The conference theme was “Teacher Learning and Practice Across the I-10 Corridor,” with participating educators hailing from the western Florida Panhandle counties to Jacksonville on Florida’s east coast, and as far south as the Alachua County and Marion County school districts in northcentral Florida.
All conference sessions and activities will be in Gainesville at UF’s Norman Hall, home of UF’s College of Education, from 9:45 a.m. until 4 p.m. Norman Hall is located on the southeast corner of UF’s campus at 605 SW 13th Street.
Conference sessions showcased successful applications of teacher inquiry—also called action research—with attending educators sharing their findings from classroom-oriented research projects conducted to improve their own teaching practices, with enhanced student learning as the metric for success.
“Inquiry, or action research, is gaining popularity as an effective strategy for job-embedded, teacher professional development and school improvement,” said Darby Delane, school-university partnerships coordinator at UF’s College of Education.

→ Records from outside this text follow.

(** Why there is no way to a device, and the code that says so: no copy path, no block to read into, or a device that does not
    open or bind. *)
Inductive no_way (device : Device) (fw : FileSystemWorker) (c : C) : ResponseCode → Prop :=
| no_copy_path : has_path = false → no_way device fw c DeviceUnavailable
| no_block : has_path = true → block = 0 → no_way device fw c InvalidParameterError
| not_opened code : has_path = true → block ≠ 0 → fw_pool fw = false →
    (open_device device c).1 = code → code ≠ Success → no_way device fw c code
| not_bound code : has_path = true → block ≠ 0 → fw_pool fw = false → (open_device device c).1 = Success →
    (bind_device device (open_device device c).2).1 = code → code ≠ Success → no_way device fw c code.

Lemma no_way_staging device fw c code : no_way device fw c code →
  code ≠ Success ∧ ∃ c', staging_for block has_path device fw c = (code, fw, c').
Proof.
  unfold staging_for. destruct 1 as [->| -> ->|code -> Hb Hf Ho Hc|code -> Hb Hf Ho Hbind Hc]; simpl.
  - split; [done|]. by exists c.
  - split; [done|]. by exists c.
  - rewrite (proj2 (Z.eqb_neq _ _) Hb), Hf. destruct (open_device device c) as [x c1]. simpl in Ho. subst x.
    rewrite bool_decide_false by done. split; [done|]. by exists c1.
  - rewrite (proj2 (Z.eqb_neq _ _) Hb), Hf. destruct (open_device device c) as [x c1]. simpl in Ho, Hbind. subst x. simpl.
    destruct (bind_device device c1) as [y c2]. simpl in Hbind. subst y. rewrite bool_decide_false by done. split; [done|]. by exists c2.
Qed.

(** C21: The synchronous worker answers everything it is given.  Whatever the reader, the device and the copy path do
    and whenever the pool stops, execute returns: every task of every batch of the workload is finished with the
    accounting of responses preserved, no copy is left in flight, and no staging buffer is kept.  And where there is no
    way to the device - no copy path, no block, a device that does not open or bind - the workload is failed rather
    than read: every request that waited for a task of it has the code of that as its result, nothing else of the
    requests changes, no pool is built, and what the reader or the stop flag would do makes no difference. *)
Theorem worker_execute_answers answered before after w (wl : Workload) fw c :
  system_ok owner log0 answered (before ++ wl_batches wl ++ after) w → Forall readable (wl_batches wl) →
  wl_object_storage wl = false → 0 <= block → (is_host (wl_device wl) = true → 0 < block) → quiet c →
  ∃ bs' w' c' fw' answered',
    worker_execute block sync_block has_path reads stops wl fw w c = Some (Ret (), (bs', w', c'), fw') ∧
    system_ok owner log0 answered' (before ++ bs' ++ after) w' ∧ Forall (λ t, t_finished t = true) (all_tasks bs') ∧ quiet c' ∧
    ∀ code, is_host (wl_device wl) = false → no_way (wl_device wl) fw c code →
      list_effect code (all_tasks (wl_batches wl)) (requests w) (requests w') ∧ fw' = fw ∧
      ∀ reads' stops', worker_execute block sync_block has_path reads' stops' wl fw w c = Some (Ret (), (bs', w', c'), fw').
Proof.
  intros Hs Hr Ho H0 Hhost Hq.
  assert (Hrun : ∀ staging c1, quiet c1 → 0 < block → ∃ bs' w' c' answered',
    execute_workload block sync_block reads stops staging wl w c1 = Some (Ret (), (bs', w', c')) ∧
    system_ok owner log0 answered' (before ++ bs' ++ after) w' ∧ Forall (λ t, t_finished t = true) (all_tasks bs') ∧ quiet c').
  { intros staging c1 Hq1 Hb. unfold execute_workload. destruct (wl_batches wl) as [|b bs] eqn:Eb.
    - exists [], w, c1, answered. by split_and!.
    - rewrite Ho. by eapply execute_batches_ok. }
  unfold worker_execute. destruct (is_host (wl_device wl)) eqn:Hd.
  - destruct (Hrun false c Hq (Hhost eq_refl)) as (bs' & w' & c' & a & -> & ? & ? & ?). do 5 eexists. by split_and!.
  - destruct (staging_for block has_path (wl_device wl) fw c) as [[code fw'] c1] eqn:Est.
    destruct (staging_for_ok _ _ _ _ _ _ Est Hq) as [Hq1 Hb1]. case_bool_decide as Hc; cbn [negb].
    + destruct (Hrun true c1 Hq1) as (bs' & w' & c' & a & -> & ? & ? & ?); [specialize (Hb1 Hc); lia|]. do 5 eexists.
      split_and!; [done..|]. intros code' _ [Hne [c2 E]]%no_way_staging. rewrite Est in E. by injection E as -> _ _.
    + destruct (fail_batches_spec owner log0 code (wl_batches wl) answered before after w Hs Hc) as (bs' & w' & a & -> & Hs' & Hf & He).
      do 5 eexists. split_and!; [done..|]. intros code' _ [Hne [c2 E]]%no_way_staging. rewrite Est in E. by injection E as -> -> _.
Qed.
End Answers.

(** ** A path whose copies retire in order, with the codes of a script *)

Record CodedPath := mkCoded { cd_free : list StagingBuffer; cd_held : list StagingBuffer; cd_copies : list Z; cd_codes : list ResponseCode }.
(* ===== verification/WindowBringUp.v ===== *)
(** Bringing a window up: CapacityWorker::execute before the queue exists, with capacity and discard of both kinds
    of asynchronous worker (utils/capacity_worker, streamer/impl/async_io/async_io_worker,
    streamer/impl/object_storage_worker).

    What an engine factory, an allocation, a plugin and the copy path answer are arguments.  A workload that finds
    no window is answered here; the workers' models begin once there is one. *)

From S2P Require Import Prelude ResponseCode Text Env SharedQueue Task ChunkSplitter Batch Workload.
From S2P Require Import FsQueueDepth Alignment ScratchPool EngineFactory DirectPass StagingPool FsConfig Reporting Submission.

(** The answer of capacity in CapacityWorker::execute: a window, or the workload was discarded. *)
Inductive BroughtUp (A : Type) := Up (window : A) | Discarded (batches : list Batch).
Arguments Up {A}.
Arguments Discarded {A}.

(** ** Asynchronous file system reads *)

Definition DefaultCopyDepth : Z := 2.

(** What capacity leaves for the rest of the worker. *)
Record Window := mkWindow {
  wd_settings : AsyncIoSettings; wd_depth : Z; wd_buffers : Params; wd_copy_depth : Z; wd_scratch : option ScratchPool }.

Section Bring.
Context {R : Type} `{!Responder R}.

(** [st_told] counts the calls of the listener. *)
Record EngineState := mkEngineState { es_dead : bool; es_error : ResponseCode; es_told : nat }.

Definition engine_unknown : EngineState := mkEngineState false UnknownError 0.

Definition engine_is_dead (code : ResponseCode) (s : EngineState) : EngineState :=
  if es_dead s then s else mkEngineState true code (S (es_told s)).

Section AsyncIo.
Context (env : environment) (page_size : Z) (direct : bool) (block : Z) (register_buffers : bool).
Context (node_wide_depth : Z) (config : Config).
Context (factory : AsyncIoConfig → option Z).              (** the depth of the engine that was built *)
Context (memalign : Z → Z → option Z).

Darby and UF lecturer Shelley Warm, who coordinates the college’s SITE educational preparation institute, represented UF on the 2012 FATE conference planning committee.
Several North Florida school districts and teacher-education programs from UF, University of North Florida, Florida A&M, Tallahassee Community College and Daytona State College will be represented at the conference, along with several higher-education institutions and school districts from central Florida regions of FATE.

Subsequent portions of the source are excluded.